Activity: Report every line below that holds the word "classify".
Start of Supplied records
(** * The /health endpoint of the ML service (src/ml-service/main.py)

    A shallow embedding of [health_check], the only function of the
    service with decision logic, and the properties of its health report.

    Modelling conventions.
    - Python floats are modelled by the rational numbers they denote
      ([Q]); arithmetic is exact.  The thresholds 90 and 95 are exactly
      representable, so [x > 90] on a finite float agrees with the
      comparison of rationals.  A quotient ([uptime_seconds / 3600],
      [available / 1024**3]) is the exact one, where the code has the
      nearest binary64 number: the two differ by at most [2^-53] of the
      quotient, which can move the rounded result to the neighbouring
      hundredth when the quotient lies that close to the middle of two
      hundredths (18 / 3600 is reported as 0.01).  The properties of
      these fields are therefore stated as bounds that hold of either
      hundredth, with [division_error] for the error of the division.
    - Python dicts are association lists in insertion order; a missing
      key is a [None] lookup.
    - The ambient readings of one call (clock, psutil, environment) are
      the fields of a [World]; [start_time] is the module-level global.
    - [raise] / [try ... except] are an error monad over the exceptions the
      function can meet. *)

From Stdlib Require Import ZArith QArith Qabs Qround Qminmax String List Bool Lia Lqa Sorting.Sorted.
Import ListNotations.

Local Open Scope string_scope.
Local Open Scope Q_scope.

(** ** Python values *)

#[warnings="-register-all"]
Inductive value : Type :=
| VStr (s : string)
| VNum (q : Q)
| VList (l : list value)
| VDict (d : list (string * value)).

Definition dict : Type := list (string * value).

Fixpoint dict_get (k : string) (d : dict) : option value :=
  match d with
  | [] => None
  | (k', v) :: d' => if String.eqb k k' then Some v else dict_get k d'
  end.

(** [d[k] = v]: replaces the value of an existing key, appends otherwise. *)
Fixpoint dict_set (k : string) (v : value) (d : dict) : dict :=
  match d with
  | [] => [(k, v)]
  | (k', v') :: d' =>
      if String.eqb k k' then (k', v) :: d' else (k', v') :: dict_set k v d'
  end.

Definition dict_keys (d : dict) : list string := map fst d.

(** Lookup in a value that is expected to be a dict. *)
Definition field (k : string) (v : value) : option value :=
  match v with
  | VDict d => dict_get k d
  | _ => None
  end.

(** ** Exceptions and the error monad *)

Inductive exn : Type :=
| HTTPException (status_code : Z) (detail : value)
| Fault (description : string).

Inductive result (A : Type) : Type :=
| Return (a : A)
| Raise (e : exn).

Arguments Return {A} a.
Arguments Raise {A} e.

Definition bind {A B : Type} (c : result A) (k : A -> result B) : result B :=
  match c with
  | Return a => k a
  | Raise e => Raise e
  end.

Notation "x <- c ;; k" := (bind c (fun x => k))
  (at level 61, c at next level, right associativity).

(** ** The ambient readings of one call *)

(** What a psutil call gives: a reading, or a fault with its description. *)
Inductive sampled (A : Type) : Type :=
| Sampled (a : A)
| SamplingFault (description : string).

Arguments Sampled {A} a.
Arguments SamplingFault {A} description.

Definition sample {A : Type} (s : sampled A) : result A :=
  match s with
  | Sampled a => Return a
  | SamplingFault description => Raise (Fault description)
  end.

(** The fields of [psutil.virtual_memory()] and [psutil.disk_usage('/')]
    that the function reads. *)
Record svmem : Type := { mem_percent : Q; mem_available : Z }.
Record sdiskusage : Type := { disk_percent : Q; disk_free : Z }.

Record World : Type := {
  time_time : Q;                    (* time.time(), line 46 *)
  cpu_sample : sampled Q;           (* psutil.cpu_percent(interval=1) *)
  memory_sample : sampled svmem;    (* psutil.virtual_memory() *)
  disk_sample : sampled sdiskusage; (* psutil.disk_usage('/') *)
  utcnow_report : string;           (* datetime.utcnow().isoformat(), line 79 *)
  utcnow_error : string;            (* datetime.utcnow().isoformat(), line 109 *)
  NODE_ENV : option string;         (* the environment variable, if set *)
  http_exception_str : Z -> value -> string
                                    (* str() of an HTTPException, as the
                                       installed Starlette defines it *)
}.

Definition getenv (v : option string) (default : string) : string :=
  match v with
  | Some s => s
  | None => default
  end.

(** [str(e)] in the handler. *)
Definition str (w : World) (e : exn) : string :=
  match e with
  | HTTPException status_code detail => http_exception_str w status_code detail
  | Fault description => description
  end.

(** ** Rounding *)

(** Round to the nearest integer, ties to the even one. *)
Definition round_half_even (x : Q) : Z :=
  let f := Qfloor x in
  match Qcompare (x - inject_Z f) (1 # 2) with
  | Lt => f
  | Gt => (f + 1)%Z
  | Eq => if Z.even f then f else (f + 1)%Z
  end.

(** Python's [round(x, ndigits)]. *)
Definition round (x : Q) (ndigits : nat) : Q :=
  let p := inject_Z (10 ^ Z.of_nat ndigits) in
  inject_Z (round_half_even (x * p)) / p.

(** ** Classification (lines 54-75) *)

(** [x > y] on floats. *)
Definition gt (x y : Q) : bool := negb (Qle_bool x y).

Definition classify (cpu_percent memory_percent disk_percent : Q)
  : string * list string :=
  let status := "healthy" in
  let issues := @nil string in
  let '(status, issues) :=
    if gt cpu_percent 90
    then ("degraded", (issues ++ ["High CPU usage"])%list)
    else (status, issues) in
  let '(status, issues) :=
    if gt memory_percent 90
    then ("degraded", (issues ++ ["High memory usage"])%list)
    else (status, issues) in
  let '(status, issues) :=
    if gt disk_percent 90
    then ("degraded", (issues ++ ["High disk usage"])%list)
    else (status, issues) in
  let status :=
    if gt cpu_percent 95 || gt memory_percent 95 || gt disk_percent 95
    then "unhealthy"
    else status in
  (status, issues).

(** ** The report (lines 77-97) *)

(** [uptime_hours] and the two GB fields round a quotient, which is the
    exact one here and the nearest binary64 number in the code, at most
    [division_error] away (see the conventions above). *)

Definition GiB : Q := inject_Z (1024 ^ 3).

Definition health_data (start_time : Q) (w : World)
  (cpu_percent : Q) (memory : svmem) (disk : sdiskusage) : dict :=
  let uptime_seconds := time_time w - start_time in
  let uptime_hours := uptime_seconds / 3600 in
  let '(status, issues) :=
    classify cpu_percent (mem_percent memory) (disk_percent disk) in
  let health_data :=
    [ ("status", VStr status);
      ("timestamp", VStr (utcnow_report w));
      ("uptime_seconds", VNum (round uptime_seconds 2));
      ("uptime_hours", VNum (round uptime_hours 2));
      ("system", VDict
         [ ("cpu_percent", VNum cpu_percent);
           ("memory_percent", VNum (mem_percent memory));
           ("memory_available_gb",
             VNum (round (inject_Z (mem_available memory) / GiB) 2));
           ("disk_percent", VNum (disk_percent disk));
           ("disk_free_gb",
             VNum (round (inject_Z (disk_free disk) / GiB) 2)) ]);
      ("service", VDict
         [ ("name", VStr "ml-service");
           ("version", VStr "1.0.0");
           ("environment", VStr (getenv (NODE_ENV w) "development")) ]) ] in
  match issues with
  | [] => health_data
  | _ :: _ => dict_set "issues" (VList (map VStr issues)) health_data
  end.

(** ** The handler's report (lines 107-115) *)

Definition error_response (w : World) (error : string) : dict :=
  [ ("status", VStr "unhealthy");
    ("timestamp", VStr (utcnow_error w));
    ("error", VStr error);
    ("service", VDict
       [ ("name", VStr "ml-service");
         ("version", VStr "1.0.0") ]) ].

(** ** [health_check] *)

(** The three psutil calls, in the order of lines 50-52. *)
Definition sampling (w : World) : result (Q * svmem * sdiskusage) :=
  cpu_percent <- sample (cpu_sample w) ;;
  memory <- sample (memory_sample w) ;;
  disk <- sample (disk_sample w) ;;
  Return (cpu_percent, memory, disk).

(** The body of the [try] (lines 45-103). *)
Definition try_block (start_time : Q) (w : World) : result value :=
  s <- sampling w ;;
  let '(cpu_percent, memory, disk) := s in
  let report := health_data start_time w cpu_percent memory disk in
  let status :=
    fst (classify cpu_percent (mem_percent memory) (disk_percent disk)) in
  if String.eqb status "unhealthy"
  then Raise (HTTPException 503 (VDict report))
  else Return (VDict report).

(** [try: ... except Exception as e: ...]: both [HTTPException] and the
    psutil faults derive from [Exception], so the handler catches every
    exception of the body. *)
Definition health_check (start_time : Q) (w : World) : result value :=
  match try_block start_time w with
  | Return v => Return v
  | Raise e => Raise (HTTPException 503 (VDict (error_response w (str w e))))
  end.

(** What the HTTP layer makes of the outcome: a returned value is sent
    with code 200, an [HTTPException] with its own code and its detail as
    payload, any other exception as a bare 500. *)
Definition respond (r : result value) : Z * value :=
  match r with
  | Return v => (200%Z, v)
  | Raise (HTTPException status_code detail) => (status_code, detail)
  | Raise (Fault _) => (500%Z, VStr "Internal Server Error")
  end.

Definition check (start_time : Q) (w : World) : Z * value :=
  respond (health_check start_time w).

(** ** The two shapes of payload *)

Definition health_report_keys : list string :=
  ["status"; "timestamp"; "uptime_seconds"; "uptime_hours"; "system"; "service"].

Definition error_report_keys : list string :=
  ["status"; "timestamp"; "error"; "service"].

Definition list_string_eqb (a b : list string) : bool :=
  if list_eq_dec string_dec a b then true else false.

(** A HealthReport: the six fixed keys, then [issues] or nothing. *)
Definition is_health_report (v : value) : bool :=
  match v with
  | VDict d =>
      list_string_eqb (dict_keys d) health_report_keys
      || list_string_eqb (dict_keys d) (health_report_keys ++ ["issues"])%list
  | _ => false
  end.

Definition is_error_report (v : value) : bool :=
  match v with
  | VDict d => list_string_eqb (dict_keys d) error_report_keys
  | _ => false
  end.

(** Nested lookup: [v[k1][k2]...]. *)
Fixpoint lookup (path : list string) (v : value) : option value :=
  match path with
  | [] => Some v
  | k :: path' =>
      match field k v with
      | Some v' => lookup path' v'
      | None => None
      end
  end.

(** ** Notions the properties are stated with *)

(** The three messages, in the order of the checks. *)
Definition issue_messages : list string :=
  ["High CPU usage"; "High memory usage"; "High disk usage"].

(** The messages of the metrics above 90, chosen from the table of the
    three metrics: what the issues list is expected to hold. *)
Definition issues_above_90 (cpu_percent memory_percent disk_percent : Q)
  : list string :=
  map snd
    (filter (fun p => gt (fst p) 90)
       (combine [cpu_percent; memory_percent; disk_percent] issue_messages)).

Inductive subsequence {A : Type} : list A -> list A -> Prop :=
| subsequence_nil : subsequence [] []
| subsequence_take x l1 l2 : subsequence l1 l2 -> subsequence (x :: l1) (x :: l2)
| subsequence_drop x l1 l2 : subsequence l1 l2 -> subsequence l1 (x :: l2).

(** A number with at most two decimal places. *)
Definition two_decimals (q : Q) : Prop := exists k : Z, q == inject_Z k / 100.




(** The [uptime_seconds] of a call answered with code 200. *)
Definition reported_uptime (start_time : Q) (w : World) : option Q :=
  let '(code, body) := check start_time w in
  if Z.eqb code 200 then
    match field "uptime_seconds" body with
    | Some (VNum q) => Some q
    | _ => None
    end
  else None.

(** The uptimes reported by the successful calls of a run: the calls of
    one process, in the order they are made, each with its own readings. *)
Fixpoint uptimes (start_time : Q) (run : list World) : list Q :=
  match run with
  | [] => []
  | w :: run' =>
      match reported_uptime start_time w with
      | Some u => u :: uptimes start_time run'
      | None => uptimes start_time run'
      end
  end.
End of Supplied records
Task solution:
Definition classify (cpu_percent memory_percent disk_percent : Q)
    classify cpu_percent (mem_percent memory) (disk_percent disk) in
    fst (classify cpu_percent (mem_percent memory) (disk_percent disk)) in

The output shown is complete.